Xbox Live Hit by Massive DDoS Outage

Cloud-based gaming is in the security spotlight once more with news that Microsoft’s Xbox Live service was taken offline by a distributed denial of service (DDoS) attack from the hacker collective known as Lizard Squad.

Further, the group, which appears to support ISIS, warned the public via its Twitter feed to expect more DDoS attacks around Christmas. It’s a statement that could be posturing, but Lizard Squad has struck before, targeting Sony’s Playstation Network back in August. At the time, it said that Xbox Live “would be next.”

Apparently, the threat has been made good. In Xbox’s case, the outage was reportedly intermittent in the evening hours of Dec. 1, with Xbox 360 and Xbox One owners reporting that they were unable to connect to Xbox Live. Consoles were responding with the 80151909 error code, which warns that an Xbox Live profile has failed to download.

The cloud service is back online now (and no statement has been yet forthcoming from Microsoft), but the incident, anecdotally at least, does mirror the Sony gaming network attack in terms of impact and outage characteristics.
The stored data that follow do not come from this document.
(* ===== verification/Drive.v ===== *)
(** The real-time loop around a player ([kernel/sequence/drive.hpp] and [.cpp]).

    What the loop reads from outside is a list of [DriveTick]s, one per iteration:
    the two clock readings, what the [on_pump] callback made of the player (the
    calls it placed on it), what [cancelled] answered, and whether the timer thread
    had a wake descriptor.  Arming, polling and draining the timer touch nothing of
    the player; what is kept of them is the deadline armed and the poll's budget. *)

From S2P Require Import Prelude Errors StepTypes Command Sequence Identity Player.
From S2P Require Import PlayerInv PlayerSteps PlayerPump PlayerRun PlayerTheorems.

(** ** Waiting *)

Definition maximumWaitMs : Z := 250.
Definition minimumWaitMs : Z := 1.

(** Nanoseconds. *)
Definition opaquePollPeriod : Z := ms_to_ns 1.

(** [std::chrono::ceil<std::chrono::milliseconds>]. *)
Definition ceil_ms (ns : Z) : Z := - ((- ns) / 1000000).

(** What [wait_readable] passes to [poll], in milliseconds. *)
Definition wait_budget (remaining : Z) : Z :=
  Z.min (Z.max remaining minimumWaitMs) maximumWaitMs.

Definition wake_time (deadline now : Z) : Z :=
  if decide (now < deadline) then deadline else now + opaquePollPeriod.

(** ** The loop *)

Record DriveTick := MkTick {
  dt_pump_now : Z;
  dt_on_pump : list PlayerOp;
  dt_cancelled : bool;
  dt_now : Z;
  dt_wake_fd : bool
}.

(** The [break]s of the loop, with the [outcome] each one leaves. *)
Inductive DriveBreak :=
  | BreakFailed (error : Error)
  | BreakEnded
  | BreakCancelled
  | BreakStalled
  | BreakUnpaced.

Definition outcome_of (cancel_reason : string) (b : DriveBreak) : Result unit :=
  match b with
  | BreakFailed e => Err e
  | BreakEnded => Ok tt
  | BreakCancelled => fail ErrorCode.Cancelled cancel_reason
  | BreakStalled => fail ErrorCode.InternalFault "the run stalled: no step can advance"
  | BreakUnpaced =>
    fail ErrorCode.ProviderFailed
      "the timer thread has no wake descriptor, so the run cannot be paced"
  end.

Section drive.
Context {R : Type} {RC : CommandRunner R}.
Implicit Types (p : Player R) (b : DriveBreak).

(** [None] when the ticks run out before the loop ends. *)
Fixpoint drive_loop (ticks : list DriveTick) (p : Player R) : option (DriveBreak * Player R) :=
  match ticks with
  | [] => None
  | tick :: rest =>
    let pumped := (pump (dt_pump_now tick) p).1 in
    let p := player_run (dt_on_pump tick) (pump (dt_pump_now tick) p).2 in
    match pumped with
    | Err e => Some (BreakFailed e, p)
    | Ok _ =>
      if negb (active p) then Some (BreakEnded, p)
      else if dt_cancelled tick then Some (BreakCancelled, (interrupt p).2)
      else
        match next_deadline p with
        | None => Some (BreakStalled, p)
        | Some _ => if negb (dt_wake_fd tick) then Some (BreakUnpaced, p) else drive_loop rest p
        end
    end
  end.

Definition drive (cancel_reason : string) (ticks : list DriveTick) (p : Player R)
    : option (Result unit * Player R) :=
  match play p with
  | (Err e, p) => Some (Err e, p)
  | (Ok _, p) =>
    match drive_loop ticks p with
    | None => None
    | Some (b, p) => Some (outcome_of cancel_reason b, if active p then (interrupt p).2 else p)
    end
  end.

(** ** The waits are bounded and never early *)

Lemma wake_time_ahead deadline now : now < wake_time deadline now.
Proof. unfold wake_time, opaquePollPeriod, ms_to_ns. case_decide; lia. Qed.

Lemma wait_budget_covers ns :
  minimumWaitMs <= wait_budget (ceil_ms ns) <= maximumWaitMs ∧
  (ns <= ms_to_ns maximumWaitMs → ns <= ms_to_ns (wait_budget (ceil_ms ns))).
Proof.
  unfold wait_budget, ceil_ms, ms_to_ns, minimumWaitMs, maximumWaitMs.
  pose proof (Z.div_mod (- ns) 1000000). pose proof (Z.mod_pos_bound (- ns) 1000000). lia.
Qed.

(** ** A drive is a run *)

Lemma player_run_app ops1 ops2 p :
  player_run (ops1 ++ ops2) p = player_run ops2 (player_run ops1 p).
Proof. apply foldl_app. Qed.

Lemma drive_loop_runs ticks p b p' :
  drive_loop ticks p = Some (b, p') → ∃ ops, p' = player_run ops p.
Proof.
  revert p. induction ticks as [|tick ticks IH]; intros p Hd; [done|]. cbn [drive_loop] in Hd.
  change ((pump (dt_pump_now tick) p).2) with (player_run [OpPump (dt_pump_now tick)] p) in Hd.
  cbn zeta in Hd. rewrite <- player_run_app in Hd. set (ops := [_] ++ _) in Hd.
  assert (∀ q, q = player_run ops p → ∃ ops, q = player_run ops p) as Hex by eauto.
  destruct (pump (dt_pump_now tick) p).1; [|injection Hd as <- <-; auto].
  destruct (negb (active _)); [injection Hd as <- <-; auto|].
  destruct (dt_cancelled tick).
  { injection Hd as <- <-. exists (ops ++ [OpInterrupt]). by rewrite player_run_app. }
  destruct (next_deadline _); [|injection Hd as <- <-; auto].
  destruct (negb (dt_wake_fd tick)); [injection Hd as <- <-; auto|].
  apply IH in Hd as [ops' ->]. exists (ops ++ ops'). by rewrite player_run_app.
Qed.

(** ** It never stalls *)

(** A pump of a playing run ends it or leaves it playing with something to do. *)
Lemma pump_goes_on now p : Inv p → state_ p = PlayState.Playing →
  active (pump now p).2 = true →
  state_ (pump now p).2 = PlayState.Playing ∧ frontier_ (pump now p).2 ≠ [].
Proof.
  intros Hi Hpl. unfold pump, pump_bounded. set (p1 := set_last_now now p).
  assert (active p1 = true) as Hact by (apply active_state; by left). rewrite Hact. cbn [snd].
  destruct (pump_loop_good (pump_limit p) p1 now) as (Ho & _).
  { apply (set_last_now_inv now p Hi). } { done. }
  change (pump_limit p1) with (pump_limit p). set (q := pump_loop _ _ _) in *.
  assert (∀ q' : Player R, state_ (report_run q') = state_ q' ∧
    frontier_ (report_run q') = frontier_ q') as Hrep.
  { intros q'. unfold report_run. by repeat case_match. }
  unfold active. rewrite !(proj1 (Hrep _)), (proj2 (Hrep _)).
  destruct (oc_end _ _ Ho) as [[Hst _]|(Hst & _ & HF)].
  - change (state_ p1) with (state_ p) in Hst. rewrite Hpl in Hst.
    case_decide as Hd; [unfold set_state; rewrite Hst; done|]. rewrite Hst. tauto.
  - rewrite decide_False by (rewrite Hst; by intros [? _]). by rewrite Hst.
Qed.

Lemma drive_loop_advances ticks p b p' : Inv p → state_ p = PlayState.Playing →
  Forall (λ t, dt_on_pump t = []) ticks → drive_loop ticks p = Some (b, p') → b ≠ BreakStalled.
Proof.
  revert p. induction ticks as [|tick ticks IH]; intros p Hi Hpl Ht Hd; [done|].
  apply Forall_cons in Ht as [Ht Hts]. cbn [drive_loop] in Hd. rewrite Ht in Hd.
  pose proof (pump_goes_on (dt_pump_now tick) p Hi Hpl) as Hgo.
  pose proof (player_step_sound (OpPump (dt_pump_now tick)) p Hi) as Hs. cbn [player_step] in Hs.
  cbn [player_run foldl] in Hd. set (p1 := (pump (dt_pump_now tick) p).2) in *.
  destruct (pump (dt_pump_now tick) p).1; [|by injection Hd as <- _].
  destruct (active p1) eqn:Ha; cbn [negb] in Hd; [|by injection Hd as <- _].
  destruct (dt_cancelled tick); [by injection Hd as <- _|]. destruct (Hgo eq_refl) as [Hst HF].
  destruct (proj1 (inv_deadline p1 (so_inv _ _ Hs)) Hst HF) as [d Hd']. rewrite Hd' in Hd.
  destruct (dt_wake_fd tick); cbn [negb] in Hd; [|by injection Hd as <- _].
  by apply (IH p1); [apply Hs|..].
Qed.

(** ** Theorems *)

Lemma play_Ok p p' : play p = (Ok tt, p') → state_ p' = PlayState.Playing.
Proof.
  unfold play. destruct (state_ p) eqn:E; try done; intros [= <-]; [|done|].
  - set (q := set_state _ _). assert (state_ q = PlayState.Playing) as Hq.
    { unfold q, set_state. by case_decide. }
    clearbody q. revert q Hq. induction (steps (program_ p)) as [|st l IH]; intros q Hq; [done|].
    cbn. apply IH. unfold admit_root. by destruct (after st).
  - unfold set_state. by case_decide.
Qed.

Lemma play_Err p e p' : play p = (Err e, p') → p' = p ∧ active p = false.
Proof. unfold play, active. by destruct (state_ p); intros [= <-]. Qed.

Lemma drive_ends reason ticks p outcome p' : Inv p →
  drive reason ticks p = Some (outcome, p') → sound p p' ∧ active p' = false.
Proof.
  intros Hi Hd. unfold drive in Hd. pose proof (player_step_sound OpPlay p Hi) as Hs.
  cbn [player_step] in Hs. destruct (play p) as [[]  p1] eqn:Hpl; cbn [snd] in Hs; last first.
  { injection Hd as <- <-. by apply play_Err in Hpl as [-> ?]. }
  destruct (drive_loop ticks p1) as [[b q]|] eqn:El; [|done]. injection Hd as _ <-.
  apply drive_loop_runs in El as [ops ->].
  destruct (player_run_sound ops p1 (so_inv _ _ Hs)) as [Hi2 Hp2 Ha2].
  assert (sound p (player_run ops p1)) as Hs2.
  { split; [done|by eapply same_program_trans, Hp2; apply Hs|by eapply advances_trans, Ha2; apply Hs]. }
  destruct (active (player_run ops p1)) eqn:Ha; [|done].
  destruct (interrupt_good _ Hi2 Ha) as ([Hi3 Hp3 Ha3] & _ & Hst & _). split.
  - split; [done|by eapply same_program_trans, Hp3; apply Hs2|by eapply advances_trans, Ha3; apply Hs2].
  - unfold active. by rewrite Hst.
Qed.

(** C5: driving leaves nothing open.  Whatever the document, the runner, the state
    the player was driven from, the clock, the callbacks and the cancellations:
    when [drive] returns, the run is neither playing nor paused, its frontier is
    empty, the runner's protocol was kept and every step that was entered has been
    exited. *)
Theorem drive_leaves_nothing_open (l : list Step) pc nm prog (rn : R) u ops reason ticks
    outcome p' :
  build l pc nm = Ok prog →
  drive reason ticks (player_run ops (construct prog rn u)) = Some (outcome, p') →
  active p' = false ∧ frontier_ p' = [] ∧ protocol (history_ p') ∧
  ∀ i, (i < length l)%nat → opened (history_ p') (positional i) = false.
Proof.
  intros Hb Hd. destruct (drive_ends _ _ _ _ _ (built_inv _ _ _ _ rn u ops Hb) Hd) as [Hs Hact].
  destruct (inv_protocol p' (so_inv _ _ Hs)) as (Hpr & _ & Hopen).
  assert (length (steps_of p') = length l) as Hlen.
  { unfold steps_of. destruct (so_program _ _ Hs) as (-> & _). fold (steps_of (player_run ops
      (construct prog rn u))). by rewrite (built_steps _ _ _ _ rn u ops Hb), length_stamp. }
  split_and!; [done|by apply inv_frontier, Hact; apply Hs|done|].
  intros i Hi. apply Hopen; [done|lia].
Qed.

(** C35: a driven run never stalls.  As long as the callback leaves the player
    alone, the fault "the run stalled" is unreachable: every iteration that does
    not end the loop has a deadline to wait for, which lies ahead of the clock, and
    the poll's budget is between one and 250 milliseconds and never cuts a wait of
    up to 250 milliseconds short. *)
Theorem drive_never_stalls (l : list Step) pc nm prog (rn : R) u ops ticks p b p' :
  build l pc nm = Ok prog →
  play (player_run ops (construct prog rn u)) = (Ok tt, p) →
  Forall (λ t, dt_on_pump t = []) ticks →
  drive_loop ticks p = Some (b, p') →
  b ≠ BreakStalled ∧
  ∀ deadline now, now < wake_time deadline now ∧
    (let remaining := wake_time deadline now - now in
     minimumWaitMs <= wait_budget (ceil_ms remaining) <= maximumWaitMs ∧
     (remaining <= ms_to_ns maximumWaitMs →
      remaining <= ms_to_ns (wait_budget (ceil_ms remaining)))).
Proof.
  intros Hb Hpl Ht Hd. split.
  - eapply drive_loop_advances; [|by eapply play_Ok|done|done].
    change p with (Ok (T:=unit) tt, p).2. rewrite <- Hpl.
    exact (so_inv _ _ (player_step_sound OpPlay _ (built_inv _ _ _ _ rn u ops Hb))).
  - intros deadline now. split; [apply wake_time_ahead|apply wait_budget_covers].
Qed.

End drive.

(** ** The hypotheses can hold *)

Section witnesses.
Local Existing Instance demo_runner.

Definition demo_ticks : list DriveTick :=
  [MkTick 0 [] false 0 true; MkTick 5000000000 [] false 5000000000 true].

Definition demo_player : Player (list StepId) := construct demo_sequence [] demo_id.

Lemma drive_leaves_nothing_open_witness :
  match drive "cancelled" demo_ticks (player_run [] demo_player) with
  | Some (_, p') => active p' = false
  | None => False
  end.
Proof.
  destruct (drive "cancelled" demo_ticks (player_run [] demo_player)) as [[o p']|] eqn:E.
  - exact (proj1 (drive_leaves_nothing_open demo_steps default_pacing "demo" demo_sequence []
      demo_id [] "cancelled" demo_ticks o p' demo_built E)).
  - assert (bool_decide (is_Some (drive "cancelled" demo_ticks (player_run [] demo_player))) = true)
      as H by (vm_compute; reflexivity).
    rewrite E in H. discriminate H.
Defined.

Lemma drive_never_stalls_witness :
  match drive_loop demo_ticks (play (player_run [] demo_player)).2 with
  | Some (b, _) => b ≠ BreakStalled
  | None => False
  end.
Proof.
  destruct (drive_loop demo_ticks (play (player_run [] demo_player)).2) as [[b p']|] eqn:E.
  - refine (proj1 (drive_never_stalls demo_steps default_pacing "demo" demo_sequence []
      demo_id [] demo_ticks _ b p' demo_built _ _ E)).
    + reflexivity.
    + repeat constructor.
  - assert (bool_decide (is_Some (drive_loop demo_ticks (play (player_run [] demo_player)).2)) = true)
      as H by (vm_compute; reflexivity).
    rewrite E in H. discriminate H.
Defined.

End witnesses.
(* ===== verification/UiTree.v ===== *)
(** The user-interface tree queries run on: roles and relations
    ([include/grab/role.hpp], [relation.hpp]), node records and snapshots
    ([include/grab/ui.hpp]), the navigation interface
    ([kernel/query/tree_nav.hpp]) and its snapshot implementation
    ([kernel/query/snapshot_tree_nav.hpp] and [.cpp]).

    The one-field identifier structs are their numbers. *)

From Stdlib Require Import Floats.SpecFloat.
From S2P Require Import Prelude EnumTable Geometry.

Local Open Scope string_scope.
Local Open Scope list_scope.

(** ** Identifiers and names *)

Abbreviation NodeId := N.
Abbreviation RoleId := N.
Abbreviation RelationId := N.
Abbreviation PropertyId := N.
Abbreviation RuntimeId := N.
Abbreviation TreeEpoch := N.
Abbreviation NodeGeneration := N.

Definition relationNames : list (RelationId * string) := [
  (0%N, "contains"); (1%N, "owns"); (2%N, "presented_on"); (3%N, "occupies");
  (4%N, "overlays"); (5%N, "active_child"); (6%N, "focus_within"); (7%N, "embeds");
  (8%N, "controls"); (9%N, "label_for"); (10%N, "labelled_by"); (11%N, "controlled_by");
  (12%N, "popup_for"); (13%N, "flows_to")].

Definition relation_name (relation : RelationId) : string :=
  text_of relationNames relation "unknown".

(** [relation::contains]. *)
Definition relation_contains : RelationId := 0.

Definition roleNames : list (RoleId * string) := [
  (0%N, "unknown"); (1%N, "application"); (2%N, "window"); (3%N, "document");
  (4%N, "dialog"); (5%N, "panel"); (6%N, "tab"); (7%N, "region"); (8%N, "popup");
  (9%N, "menu"); (10%N, "control"); (11%N, "text"); (12%N, "image"); (13%N, "list");
  (14%N, "table"); (15%N, "button"); (16%N, "checkbox"); (17%N, "radio_button");
  (18%N, "slider"); (19%N, "entry"); (20%N, "link"); (21%N, "menu_item")].

Definition role_name (role : RoleId) : string := text_of roleNames role "unknown".

(** [property::accessible_name] and [property::text]. *)
Definition property_accessible_name : PropertyId := 1.
Definition property_text : PropertyId := 2.

(** ** Properties *)

Inductive PropertyValue :=
  | NoValue
  | BoolValue (b : bool)
  | IntegerValue (z : Z)
  | NumberValue (x : double)
  | TextValue (s : string)
  | RectValue (r : SpaceRect).

#[export] Instance PropertyValue_eq_dec : EqDecision PropertyValue.
Proof. solve_decision. Defined.

Module ReadState.

Inductive ReadState : Type :=
  | Present | Absent | Unsupported | Uncached | BackendFailed.

End ReadState.
Abbreviation ReadState := ReadState.ReadState.

#[export] Instance ReadState_eq_dec : EqDecision ReadState.
Proof. solve_decision. Defined.

Record PropertyRead := MkRead { read_state : ReadState; read_value : PropertyValue }.

(** ** Records and snapshots *)

Record UiProvenance := MkProvenance { prov_runtime : RuntimeId; prov_revision : N }.

Record UiNodeRecord := MkNode {
  node_id : NodeId;
  node_generation : NodeGeneration;
  node_role : RoleId;
  node_states : N;
  node_facets : N;
  node_properties : list (PropertyId * PropertyRead);
  node_provenance : UiProvenance
}.

(** [UiNodeRecord::property]: the first entry under the id. *)
Fixpoint find_property (entries : list (PropertyId * PropertyRead)) (property : PropertyId)
    : PropertyRead :=
  match entries with
  | [] => MkRead ReadState.Absent NoValue
  | (id, read) :: rest => if decide (id = property) then read else find_property rest property
  end.

Record UiSnapshotMetadata := MkMetadata {
  meta_runtime : RuntimeId;
  meta_tree : N;
  meta_epoch : TreeEpoch;
  meta_revision : N;
  meta_complete : bool
}.

Record UiRelation := MkRelation {
  rel_source : NodeId; rel_target : NodeId; rel_kind : RelationId
}.

#[export] Instance UiRelation_eq_dec : EqDecision UiRelation.
Proof. solve_decision. Defined.
#[export] Program Instance UiRelation_countable : Countable UiRelation :=
  inj_countable' (λ r, (rel_source r, rel_target r, rel_kind r)) (λ x, MkRelation x.1.1 x.1.2 x.2) _.
Next Obligation. by intros []. Qed.

Record RelationBucket := MkBucket {
  bucket_node : NodeId; bucket_relation : RelationId; related_nodes : list NodeId
}.

Record UiSnapshot := MkSnapshot {
  snap_metadata : UiSnapshotMetadata;
  snap_nodes : list UiNodeRecord;
  snap_roots : list NodeId;
  snap_relations : list UiRelation;
  snap_forward : list RelationBucket;
  snap_reverse : list RelationBucket
}.

Fixpoint append_related (buckets : list RelationBucket) (node : NodeId) (relation : RelationId)
    (related : NodeId) : list RelationBucket :=
  match buckets with
  | [] => [MkBucket node relation [related]]
  | bucket :: rest =>
    if decide (bucket_node bucket = node ∧ bucket_relation bucket = relation) then
      MkBucket node relation (related_nodes bucket ++ [related]) :: rest
    else bucket :: append_related rest node relation related
  end.

Fixpoint find_related (buckets : list RelationBucket) (node : NodeId) (relation : RelationId)
    : list NodeId :=
  match buckets with
  | [] => []
  | bucket :: rest =>
    if decide (bucket_node bucket = node ∧ bucket_relation bucket = relation) then
      related_nodes bucket
    else find_related rest node relation
  end.

Definition index_relation (st : list RelationBucket * list RelationBucket) (r : UiRelation)
    : list RelationBucket * list RelationBucket :=
  (append_related st.1 (rel_source r) (rel_kind r) (rel_target r),
   append_related st.2 (rel_target r) (rel_kind r) (rel_source r)).

Definition from_records (metadata : UiSnapshotMetadata) (nodes : list UiNodeRecord)
    (root_nodes : list NodeId) (relations : list UiRelation) : UiSnapshot :=
  let indexes := foldl index_relation ([], []) relations in
  MkSnapshot metadata nodes root_nodes relations indexes.1 indexes.2.

Definition snapshot_node (snapshot : UiSnapshot) (id : NodeId) : option UiNodeRecord :=
  snd <$> list_find (λ record, node_id record = id) (snap_nodes snapshot).

Definition related (snapshot : UiSnapshot) (source : NodeId) (relation : RelationId)
    : list NodeId := find_related (snap_forward snapshot) source relation.

Definition related_reverse (snapshot : UiSnapshot) (target : NodeId) (relation : RelationId)
    : list NodeId := find_related (snap_reverse snapshot) target relation.

(** ** Navigation *)

Record TreeNavMetadata := MkNavMetadata {
  nav_runtime : RuntimeId;
  nav_tree : N;
  nav_epoch : TreeEpoch;
  nav_revision : N;
  nav_provider : string
}.

(** The abstract class [TreeNav]. *)
Record TreeNav := MkTreeNav {
  nav_metadata : TreeNavMetadata;
  nav_nodes : list NodeId;
  nav_roots : list NodeId;
  nav_contains : NodeId → bool;
  nav_role : NodeId → RoleId;
  nav_states : NodeId → N;
  nav_property : NodeId → PropertyId → PropertyRead;
  nav_children : NodeId → list NodeId;
  nav_parents : NodeId → list NodeId;
  nav_related : NodeId → RelationId → list NodeId;
  nav_related_reverse : NodeId → RelationId → list NodeId;
  nav_generation : NodeId → NodeGeneration;
  nav_provenance : NodeId → UiProvenance
}.

(** A field of a node, or the default of its type where there is no node. *)
Definition field_of {A} (snapshot : UiSnapshot) (field : UiNodeRecord → A) (fallback : A)
    (id : NodeId) : A :=
  from_option field fallback (snapshot_node snapshot id).

(** [SnapshotTreeNav]. *)
Definition snapshot_nav (snapshot : UiSnapshot) : TreeNav := {|
  nav_metadata :=
    let m := snap_metadata snapshot in
    MkNavMetadata (meta_runtime m) (meta_tree m) (meta_epoch m) (meta_revision m) "snapshot";
  nav_nodes := node_id <$> snap_nodes snapshot;
  nav_roots := snap_roots snapshot;
  nav_contains := λ id, bool_decide (is_Some (snapshot_node snapshot id));
  nav_role := field_of snapshot node_role 0%N;
  nav_states := field_of snapshot node_states 0%N;
  nav_property := λ id property,
    field_of snapshot (λ record, find_property (node_properties record) property)
      (MkRead ReadState.Absent NoValue) id;
  nav_children := λ id, related snapshot id relation_contains;
  nav_parents := λ id, related_reverse snapshot id relation_contains;
  nav_related := related snapshot;
  nav_related_reverse := related_reverse snapshot;
  nav_generation := field_of snapshot node_generation 0%N;
  nav_provenance := field_of snapshot node_provenance (MkProvenance 0 0)
|}.

(** ** Lemmas *)

Lemma find_append_related l n r x n' r' :
  find_related (append_related l n r x) n' r' =
    if decide (n = n' ∧ r = r') then find_related l n' r' ++ [x] else find_related l n' r'.
Proof.
  induction l as [|b l IH]; cbn; [by destruct (decide (n = n' ∧ r = r'))|].
  destruct (decide (bucket_node b = n ∧ bucket_relation b = r)) as [[<- <-]|Hne]; cbn;
    [by destruct (decide (bucket_node b = n' ∧ bucket_relation b = r'))|].
  rewrite IH. destruct (decide (bucket_node b = n' ∧ bucket_relation b = r')) as [[<- <-]|];
    [|done]. rewrite decide_False; [done|]. intros [-> ->]. by apply Hne.
Qed.

(** The relations of a kind from a node, and to a node, in record order. *)
Definition targets_of (l : list UiRelation) (source : NodeId) (kind : RelationId) : list NodeId :=
  rel_target <$> filter (λ r, rel_source r = source ∧ rel_kind r = kind) l.

Definition sources_of (l : list UiRelation) (target : NodeId) (kind : RelationId) : list NodeId :=
  rel_source <$> filter (λ r, rel_target r = target ∧ rel_kind r = kind) l.

Lemma index_relations l f r n k :
  find_related (foldl index_relation (f, r) l).1 n k = find_related f n k ++ targets_of l n k ∧
  find_related (foldl index_relation (f, r) l).2 n k = find_related r n k ++ sources_of l n k.
Proof.
  unfold targets_of, sources_of. revert f r.
  induction l as [|x l IH]; intros f r; [by rewrite !app_nil_r|].
  cbn [foldl]. unfold index_relation at 2 4. cbn [fst snd].
  destruct (IH (append_related f (rel_source x) (rel_kind x) (rel_target x))
    (append_related r (rel_target x) (rel_kind x) (rel_source x))) as [-> ->].
  rewrite !find_append_related, !filter_cons.
  split; case_decide; by rewrite <- ?app_assoc.
Qed.

Lemma related_from_records m ns rs l n k : related (from_records m ns rs l) n k = targets_of l n k.
Proof. apply (index_relations l [] [] n k). Qed.

Lemma related_reverse_from_records m ns rs l n k :
  related_reverse (from_records m ns rs l) n k = sources_of l n k.
Proof. apply (index_relations l [] [] n k). Qed.

Lemma elem_of_targets l n k x : x ∈ targets_of l n k ↔ MkRelation n x k ∈ l.
Proof.
  unfold targets_of. rewrite list_elem_of_fmap. split.
  - intros ([a b c] & -> & [[? ?] ?]%list_elem_of_filter). cbn in *. by subst.
  - intros Hin. eexists. split; [|apply list_elem_of_filter; split; [|exact Hin]; done]. done.
Qed.

Lemma elem_of_sources l n k x : x ∈ sources_of l n k ↔ MkRelation x n k ∈ l.
Proof.
  unfold sources_of. rewrite list_elem_of_fmap. split.
  - intros ([a b c] & -> & [[? ?] ?]%list_elem_of_filter). cbn in *. by subst.
  - intros Hin. eexists. split; [|apply list_elem_of_filter; split; [|exact Hin]; done]. done.
Qed.

Lemma snapshot_node_is_Some s id : is_Some (snapshot_node s id) ↔ id ∈ node_id <$> snap_nodes s.
Proof.
  unfold snapshot_node. rewrite fmap_is_Some, list_elem_of_fmap. split.
  - intros [[i x] (Hi & <- & _)%list_find_Some]. exists x. split; [done|].
    by eapply list_elem_of_lookup_2.
  - intros (x & -> & Hx). by eapply list_find_elem_of; [exact Hx|].
Qed.

Lemma snapshot_node_Some s id r : snapshot_node s id = Some r → r ∈ snap_nodes s ∧ node_id r = id.
Proof.
  unfold snapshot_node. rewrite fmap_Some. intros ([i x] & (Hi & Hid & _)%list_find_Some & ->).
  split; [by eapply list_elem_of_lookup_2|done].
Qed.

Lemma snapshot_node_unique s r id :
  NoDup (node_id <$> snap_nodes s) → r ∈ snap_nodes s → node_id r = id →
  snapshot_node s id = Some r.
Proof.
  intros Hnd [i Hi]%list_elem_of_lookup Hid.
  destruct (snapshot_node s id) as [x|] eqn:E.
  - apply snapshot_node_Some in E as [[j Hj]%list_elem_of_lookup Hx].
    assert (i = j) as <-; [|congruence].
    eapply (NoDup_lookup _ _ _ id Hnd); rewrite list_lookup_fmap; [rewrite Hi|rewrite Hj]; cbn; congruence.
  - exfalso. assert (is_Some (snapshot_node s id)) as [? ?]; [|congruence].
    apply snapshot_node_is_Some, list_elem_of_fmap. exists r. split; [done|]. by eapply list_elem_of_lookup_2.
Qed.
“We see more and more gaming sites being hit by DDoS attacks, and the reasons run the gamut,” said Igal Zeifman, researcher and product evangelist for Incapsula, in an email to Infosecurity. “Angry gamers looking for revenge on the mods who kicked them out of a community. Rivals in the gaming ecosystem — how-to sites or virtual good exchanges — are looking to take down a competitor for a larger share of the affiliate fees market. Outright extortionists who know the cost of downtime.”

This trend is likely to continue, he added, thanks to how easy it is to mount a DDoS attack these days.

“First, anyone can access ‘DDoS-as-service’ solutions today and generate mid-sized attacks for less than $50,” he said. “Second, the coverage of attacks is instant and widespread. When all you need is a PayPal account, instant Internet notoriety has never been easier.”

Incapsula recently chronicled an attack on a gaming affiliate that lasted 38 days.